━━ Data records ━━

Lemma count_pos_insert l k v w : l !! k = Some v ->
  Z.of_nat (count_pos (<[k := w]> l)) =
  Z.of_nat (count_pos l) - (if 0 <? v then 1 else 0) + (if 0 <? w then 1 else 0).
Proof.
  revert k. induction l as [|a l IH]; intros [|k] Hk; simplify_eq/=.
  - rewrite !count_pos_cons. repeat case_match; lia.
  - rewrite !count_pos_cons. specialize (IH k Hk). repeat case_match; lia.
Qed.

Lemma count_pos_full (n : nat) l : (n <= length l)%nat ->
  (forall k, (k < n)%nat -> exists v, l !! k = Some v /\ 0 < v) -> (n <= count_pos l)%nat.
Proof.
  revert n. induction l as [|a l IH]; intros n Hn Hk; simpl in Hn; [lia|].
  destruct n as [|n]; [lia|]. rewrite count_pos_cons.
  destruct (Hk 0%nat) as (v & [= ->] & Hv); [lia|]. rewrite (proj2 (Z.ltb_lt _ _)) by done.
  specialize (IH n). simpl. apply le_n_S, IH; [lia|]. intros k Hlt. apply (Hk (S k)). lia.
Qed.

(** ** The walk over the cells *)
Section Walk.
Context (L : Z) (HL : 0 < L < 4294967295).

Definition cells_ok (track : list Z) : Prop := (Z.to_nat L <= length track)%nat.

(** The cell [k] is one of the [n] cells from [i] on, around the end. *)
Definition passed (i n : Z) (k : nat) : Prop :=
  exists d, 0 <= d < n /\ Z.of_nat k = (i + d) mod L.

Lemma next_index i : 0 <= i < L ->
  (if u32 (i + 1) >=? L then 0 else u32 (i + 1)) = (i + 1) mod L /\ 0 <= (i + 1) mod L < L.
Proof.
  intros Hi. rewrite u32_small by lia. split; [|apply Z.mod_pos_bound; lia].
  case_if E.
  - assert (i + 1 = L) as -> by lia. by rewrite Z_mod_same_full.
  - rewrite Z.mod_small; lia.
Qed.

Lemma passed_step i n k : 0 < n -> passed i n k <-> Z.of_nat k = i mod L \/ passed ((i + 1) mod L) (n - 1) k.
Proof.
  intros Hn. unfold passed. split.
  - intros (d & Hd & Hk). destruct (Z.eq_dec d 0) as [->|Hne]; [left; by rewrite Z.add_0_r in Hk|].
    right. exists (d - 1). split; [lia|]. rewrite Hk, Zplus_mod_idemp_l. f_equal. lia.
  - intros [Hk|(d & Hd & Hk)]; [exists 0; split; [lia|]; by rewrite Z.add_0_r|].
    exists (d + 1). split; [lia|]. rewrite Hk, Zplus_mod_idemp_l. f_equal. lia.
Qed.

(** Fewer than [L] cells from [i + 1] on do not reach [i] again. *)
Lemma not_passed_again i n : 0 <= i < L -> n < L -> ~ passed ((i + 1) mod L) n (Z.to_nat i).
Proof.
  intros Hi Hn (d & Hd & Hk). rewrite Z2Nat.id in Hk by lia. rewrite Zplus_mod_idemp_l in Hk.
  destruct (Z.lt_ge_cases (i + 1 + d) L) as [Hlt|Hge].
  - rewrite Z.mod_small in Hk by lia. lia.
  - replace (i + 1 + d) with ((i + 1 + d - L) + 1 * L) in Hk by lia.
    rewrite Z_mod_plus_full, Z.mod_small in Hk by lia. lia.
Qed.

━━━
━━ Data records ━━

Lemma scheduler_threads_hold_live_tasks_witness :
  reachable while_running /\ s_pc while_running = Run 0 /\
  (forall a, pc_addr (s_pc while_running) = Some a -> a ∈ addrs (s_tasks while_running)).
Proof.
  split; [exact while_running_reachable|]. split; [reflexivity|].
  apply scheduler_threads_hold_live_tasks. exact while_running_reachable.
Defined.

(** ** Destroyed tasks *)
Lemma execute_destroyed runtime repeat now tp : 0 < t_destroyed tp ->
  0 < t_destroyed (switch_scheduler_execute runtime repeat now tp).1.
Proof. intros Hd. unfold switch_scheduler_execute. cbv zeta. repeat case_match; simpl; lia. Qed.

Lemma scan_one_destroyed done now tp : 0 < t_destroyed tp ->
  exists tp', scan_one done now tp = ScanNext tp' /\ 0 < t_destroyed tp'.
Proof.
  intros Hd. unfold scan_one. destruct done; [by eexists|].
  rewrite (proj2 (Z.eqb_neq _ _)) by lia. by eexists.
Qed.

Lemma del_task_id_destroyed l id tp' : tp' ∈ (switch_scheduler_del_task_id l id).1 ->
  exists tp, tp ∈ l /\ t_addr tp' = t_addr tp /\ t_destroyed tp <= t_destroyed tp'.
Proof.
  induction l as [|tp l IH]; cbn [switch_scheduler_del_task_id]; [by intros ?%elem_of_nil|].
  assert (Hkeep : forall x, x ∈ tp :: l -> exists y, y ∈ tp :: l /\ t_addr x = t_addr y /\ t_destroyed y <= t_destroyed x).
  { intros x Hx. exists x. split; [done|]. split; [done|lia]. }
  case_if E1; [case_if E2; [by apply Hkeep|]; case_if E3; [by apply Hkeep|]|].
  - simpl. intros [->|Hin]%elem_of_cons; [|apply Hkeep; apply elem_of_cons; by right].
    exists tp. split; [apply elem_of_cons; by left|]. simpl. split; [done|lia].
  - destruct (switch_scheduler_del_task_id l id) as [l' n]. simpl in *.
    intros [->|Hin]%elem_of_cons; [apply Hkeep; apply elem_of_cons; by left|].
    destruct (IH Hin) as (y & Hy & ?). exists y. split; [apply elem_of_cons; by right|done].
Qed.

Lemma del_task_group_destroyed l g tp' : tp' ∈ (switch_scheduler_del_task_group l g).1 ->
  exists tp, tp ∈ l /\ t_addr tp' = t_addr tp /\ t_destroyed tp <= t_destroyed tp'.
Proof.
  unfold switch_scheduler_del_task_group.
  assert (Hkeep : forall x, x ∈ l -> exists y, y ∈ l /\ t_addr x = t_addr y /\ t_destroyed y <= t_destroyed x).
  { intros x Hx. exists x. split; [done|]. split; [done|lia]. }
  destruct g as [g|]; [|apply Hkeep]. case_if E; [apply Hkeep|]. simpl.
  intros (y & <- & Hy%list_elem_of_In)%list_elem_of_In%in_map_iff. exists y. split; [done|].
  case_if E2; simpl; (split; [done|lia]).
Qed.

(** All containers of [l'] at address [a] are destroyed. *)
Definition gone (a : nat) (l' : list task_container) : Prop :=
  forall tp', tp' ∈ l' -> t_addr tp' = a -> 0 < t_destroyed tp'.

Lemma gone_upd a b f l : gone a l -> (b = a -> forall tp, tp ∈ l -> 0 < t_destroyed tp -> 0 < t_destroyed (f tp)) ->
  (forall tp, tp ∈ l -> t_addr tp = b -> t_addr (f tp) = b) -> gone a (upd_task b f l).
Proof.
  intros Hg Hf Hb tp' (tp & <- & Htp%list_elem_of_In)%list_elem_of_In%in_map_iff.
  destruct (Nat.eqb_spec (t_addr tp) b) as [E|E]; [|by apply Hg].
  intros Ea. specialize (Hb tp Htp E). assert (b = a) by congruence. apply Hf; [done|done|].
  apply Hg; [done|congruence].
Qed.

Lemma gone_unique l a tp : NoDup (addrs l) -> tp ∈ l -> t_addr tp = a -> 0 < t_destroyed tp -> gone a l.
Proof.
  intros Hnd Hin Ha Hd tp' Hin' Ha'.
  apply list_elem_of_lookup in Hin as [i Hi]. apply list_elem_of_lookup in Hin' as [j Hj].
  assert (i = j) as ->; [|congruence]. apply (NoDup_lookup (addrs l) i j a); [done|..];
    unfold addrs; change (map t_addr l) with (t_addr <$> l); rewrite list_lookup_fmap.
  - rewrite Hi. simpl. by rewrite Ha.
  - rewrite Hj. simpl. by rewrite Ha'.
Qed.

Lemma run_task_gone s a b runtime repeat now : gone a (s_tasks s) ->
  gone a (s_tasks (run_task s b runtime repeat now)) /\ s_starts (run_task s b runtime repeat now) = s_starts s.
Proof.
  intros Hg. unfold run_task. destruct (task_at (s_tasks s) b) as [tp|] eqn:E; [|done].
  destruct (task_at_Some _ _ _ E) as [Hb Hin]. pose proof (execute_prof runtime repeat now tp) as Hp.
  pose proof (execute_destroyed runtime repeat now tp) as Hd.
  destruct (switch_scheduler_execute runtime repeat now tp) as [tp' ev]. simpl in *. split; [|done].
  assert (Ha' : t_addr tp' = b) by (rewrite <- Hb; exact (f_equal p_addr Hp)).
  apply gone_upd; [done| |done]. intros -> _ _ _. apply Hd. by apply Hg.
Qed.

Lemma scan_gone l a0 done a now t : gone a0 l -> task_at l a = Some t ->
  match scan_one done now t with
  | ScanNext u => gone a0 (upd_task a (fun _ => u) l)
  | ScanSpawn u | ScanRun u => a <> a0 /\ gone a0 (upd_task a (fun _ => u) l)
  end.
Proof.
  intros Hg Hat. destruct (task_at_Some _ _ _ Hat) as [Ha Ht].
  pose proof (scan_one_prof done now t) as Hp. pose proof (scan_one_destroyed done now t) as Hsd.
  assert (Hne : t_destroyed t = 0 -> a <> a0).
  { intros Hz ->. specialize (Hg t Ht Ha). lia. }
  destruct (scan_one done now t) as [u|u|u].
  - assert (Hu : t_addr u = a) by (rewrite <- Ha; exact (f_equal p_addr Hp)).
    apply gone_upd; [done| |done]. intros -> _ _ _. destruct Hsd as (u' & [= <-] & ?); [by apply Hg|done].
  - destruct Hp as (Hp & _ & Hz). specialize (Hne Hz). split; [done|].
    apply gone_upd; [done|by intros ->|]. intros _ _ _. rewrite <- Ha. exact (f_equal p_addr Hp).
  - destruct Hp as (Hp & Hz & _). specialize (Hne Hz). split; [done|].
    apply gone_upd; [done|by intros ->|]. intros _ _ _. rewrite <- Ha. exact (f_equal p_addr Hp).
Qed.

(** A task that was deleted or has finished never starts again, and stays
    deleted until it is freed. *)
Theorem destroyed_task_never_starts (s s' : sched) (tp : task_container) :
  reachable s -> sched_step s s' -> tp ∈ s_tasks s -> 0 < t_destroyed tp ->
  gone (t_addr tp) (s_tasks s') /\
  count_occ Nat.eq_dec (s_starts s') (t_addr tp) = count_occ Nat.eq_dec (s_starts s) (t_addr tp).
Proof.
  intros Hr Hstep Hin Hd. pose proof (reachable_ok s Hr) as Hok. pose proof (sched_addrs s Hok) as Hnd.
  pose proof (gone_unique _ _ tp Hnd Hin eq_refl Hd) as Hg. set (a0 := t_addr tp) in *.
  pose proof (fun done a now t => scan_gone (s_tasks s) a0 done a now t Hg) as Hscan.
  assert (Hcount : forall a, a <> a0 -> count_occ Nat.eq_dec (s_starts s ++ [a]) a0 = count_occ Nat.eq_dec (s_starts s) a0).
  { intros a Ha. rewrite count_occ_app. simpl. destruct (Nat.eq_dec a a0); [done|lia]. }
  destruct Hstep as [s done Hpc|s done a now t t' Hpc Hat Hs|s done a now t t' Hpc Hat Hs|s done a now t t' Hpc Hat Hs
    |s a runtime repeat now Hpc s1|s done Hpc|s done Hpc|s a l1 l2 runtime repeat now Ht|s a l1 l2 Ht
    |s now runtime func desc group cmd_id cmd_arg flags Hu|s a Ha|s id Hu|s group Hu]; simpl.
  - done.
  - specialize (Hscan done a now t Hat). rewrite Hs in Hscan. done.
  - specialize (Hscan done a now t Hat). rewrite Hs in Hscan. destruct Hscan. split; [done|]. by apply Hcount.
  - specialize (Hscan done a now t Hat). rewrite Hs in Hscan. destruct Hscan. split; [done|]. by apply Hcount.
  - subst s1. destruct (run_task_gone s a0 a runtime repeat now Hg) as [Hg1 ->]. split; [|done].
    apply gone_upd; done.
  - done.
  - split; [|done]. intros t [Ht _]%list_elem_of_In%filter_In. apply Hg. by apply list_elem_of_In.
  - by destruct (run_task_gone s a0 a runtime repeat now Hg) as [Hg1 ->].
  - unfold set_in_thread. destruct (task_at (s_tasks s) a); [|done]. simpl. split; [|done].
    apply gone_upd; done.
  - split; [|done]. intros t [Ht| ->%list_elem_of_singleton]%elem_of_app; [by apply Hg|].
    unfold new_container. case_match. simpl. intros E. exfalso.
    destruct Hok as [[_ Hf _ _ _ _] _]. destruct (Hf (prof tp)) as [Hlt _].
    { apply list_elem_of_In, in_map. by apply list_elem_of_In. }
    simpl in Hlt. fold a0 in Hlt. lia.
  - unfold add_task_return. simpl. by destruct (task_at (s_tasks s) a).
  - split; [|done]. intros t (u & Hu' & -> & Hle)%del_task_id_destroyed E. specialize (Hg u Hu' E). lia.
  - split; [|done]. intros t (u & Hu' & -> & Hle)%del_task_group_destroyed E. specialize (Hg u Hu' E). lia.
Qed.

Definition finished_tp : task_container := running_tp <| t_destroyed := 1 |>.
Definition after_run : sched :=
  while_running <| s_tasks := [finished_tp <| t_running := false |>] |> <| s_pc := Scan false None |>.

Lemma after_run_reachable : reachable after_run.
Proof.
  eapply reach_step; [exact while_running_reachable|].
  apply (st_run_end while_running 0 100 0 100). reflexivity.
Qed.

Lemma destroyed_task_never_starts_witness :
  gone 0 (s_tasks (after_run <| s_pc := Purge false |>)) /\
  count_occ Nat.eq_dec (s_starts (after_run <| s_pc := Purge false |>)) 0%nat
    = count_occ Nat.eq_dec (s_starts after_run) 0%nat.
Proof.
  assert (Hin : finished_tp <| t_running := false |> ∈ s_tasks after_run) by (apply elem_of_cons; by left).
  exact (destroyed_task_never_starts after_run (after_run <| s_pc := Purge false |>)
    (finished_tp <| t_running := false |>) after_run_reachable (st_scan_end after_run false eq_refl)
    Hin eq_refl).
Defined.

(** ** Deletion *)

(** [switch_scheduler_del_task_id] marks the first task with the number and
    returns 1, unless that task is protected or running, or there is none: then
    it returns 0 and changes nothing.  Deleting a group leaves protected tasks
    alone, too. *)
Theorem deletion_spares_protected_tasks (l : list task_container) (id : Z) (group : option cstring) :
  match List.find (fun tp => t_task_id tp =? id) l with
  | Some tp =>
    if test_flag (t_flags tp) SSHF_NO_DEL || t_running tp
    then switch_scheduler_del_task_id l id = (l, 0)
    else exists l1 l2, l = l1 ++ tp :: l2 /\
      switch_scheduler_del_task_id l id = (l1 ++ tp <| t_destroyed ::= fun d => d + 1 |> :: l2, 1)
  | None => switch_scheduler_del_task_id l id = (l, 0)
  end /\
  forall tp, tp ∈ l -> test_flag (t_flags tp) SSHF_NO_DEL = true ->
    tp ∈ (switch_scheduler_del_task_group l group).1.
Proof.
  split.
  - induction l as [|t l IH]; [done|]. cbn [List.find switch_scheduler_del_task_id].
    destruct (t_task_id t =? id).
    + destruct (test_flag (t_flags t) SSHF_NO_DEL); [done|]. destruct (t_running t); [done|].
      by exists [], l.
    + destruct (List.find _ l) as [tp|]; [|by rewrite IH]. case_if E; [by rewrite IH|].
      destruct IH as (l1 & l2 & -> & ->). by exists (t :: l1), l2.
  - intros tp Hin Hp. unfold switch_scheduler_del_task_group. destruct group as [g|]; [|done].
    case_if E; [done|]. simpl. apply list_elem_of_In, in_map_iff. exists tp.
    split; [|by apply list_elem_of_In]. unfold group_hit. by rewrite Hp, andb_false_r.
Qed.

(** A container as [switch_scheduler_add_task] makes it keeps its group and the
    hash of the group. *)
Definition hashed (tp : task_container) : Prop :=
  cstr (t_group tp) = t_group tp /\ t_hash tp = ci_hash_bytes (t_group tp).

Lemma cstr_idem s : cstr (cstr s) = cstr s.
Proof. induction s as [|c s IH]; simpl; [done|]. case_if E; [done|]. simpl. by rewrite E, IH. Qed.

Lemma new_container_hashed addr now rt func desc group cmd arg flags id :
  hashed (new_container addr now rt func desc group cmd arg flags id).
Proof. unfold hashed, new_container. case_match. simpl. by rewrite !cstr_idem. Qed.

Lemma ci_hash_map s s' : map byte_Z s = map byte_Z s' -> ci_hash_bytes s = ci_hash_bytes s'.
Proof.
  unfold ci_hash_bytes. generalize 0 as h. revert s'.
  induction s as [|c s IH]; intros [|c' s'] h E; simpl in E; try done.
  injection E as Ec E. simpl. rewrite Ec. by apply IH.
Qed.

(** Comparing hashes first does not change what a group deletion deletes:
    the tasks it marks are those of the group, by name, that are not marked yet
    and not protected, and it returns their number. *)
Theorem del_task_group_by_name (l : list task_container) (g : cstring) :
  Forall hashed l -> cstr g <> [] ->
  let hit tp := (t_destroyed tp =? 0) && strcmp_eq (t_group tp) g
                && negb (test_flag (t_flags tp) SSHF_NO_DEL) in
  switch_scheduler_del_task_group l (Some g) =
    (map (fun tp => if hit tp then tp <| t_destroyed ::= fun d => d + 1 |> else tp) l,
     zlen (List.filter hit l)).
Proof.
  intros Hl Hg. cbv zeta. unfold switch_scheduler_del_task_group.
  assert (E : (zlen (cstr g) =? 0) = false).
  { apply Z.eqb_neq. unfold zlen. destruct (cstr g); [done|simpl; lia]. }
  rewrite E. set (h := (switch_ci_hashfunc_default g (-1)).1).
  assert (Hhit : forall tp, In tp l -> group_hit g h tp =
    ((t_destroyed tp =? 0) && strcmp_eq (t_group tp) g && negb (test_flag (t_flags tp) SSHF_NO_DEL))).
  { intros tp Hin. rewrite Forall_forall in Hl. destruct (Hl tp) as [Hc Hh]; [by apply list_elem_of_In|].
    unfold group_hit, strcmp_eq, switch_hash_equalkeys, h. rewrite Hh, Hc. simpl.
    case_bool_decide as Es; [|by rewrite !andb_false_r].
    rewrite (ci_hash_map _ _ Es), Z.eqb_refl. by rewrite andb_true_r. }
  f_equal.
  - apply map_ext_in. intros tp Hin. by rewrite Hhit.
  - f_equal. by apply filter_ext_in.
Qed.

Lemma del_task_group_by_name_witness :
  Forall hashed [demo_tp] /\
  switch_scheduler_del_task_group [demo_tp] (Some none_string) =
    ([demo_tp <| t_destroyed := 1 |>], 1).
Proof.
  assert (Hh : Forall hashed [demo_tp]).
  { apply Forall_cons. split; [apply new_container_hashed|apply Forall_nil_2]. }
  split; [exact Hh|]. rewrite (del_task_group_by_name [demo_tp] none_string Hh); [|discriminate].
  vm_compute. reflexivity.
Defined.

━━━

> _What is needed_
Could you retype exactly the lines above, starting at the line that contains "Lemma count_pos_insert l" and ending at the line that contains "- rewrite !count_pos_cons. repeat", and nothing more?

> _Task solution_
Lemma count_pos_insert l k v w : l !! k = Some v ->
  Z.of_nat (count_pos (<[k := w]> l)) =
  Z.of_nat (count_pos l) - (if 0 <? v then 1 else 0) + (if 0 <? w then 1 else 0).
Proof.
  revert k. induction l as [|a l IH]; intros [|k] Hk; simplify_eq/=.
  - rewrite !count_pos_cons. repeat case_match; lia.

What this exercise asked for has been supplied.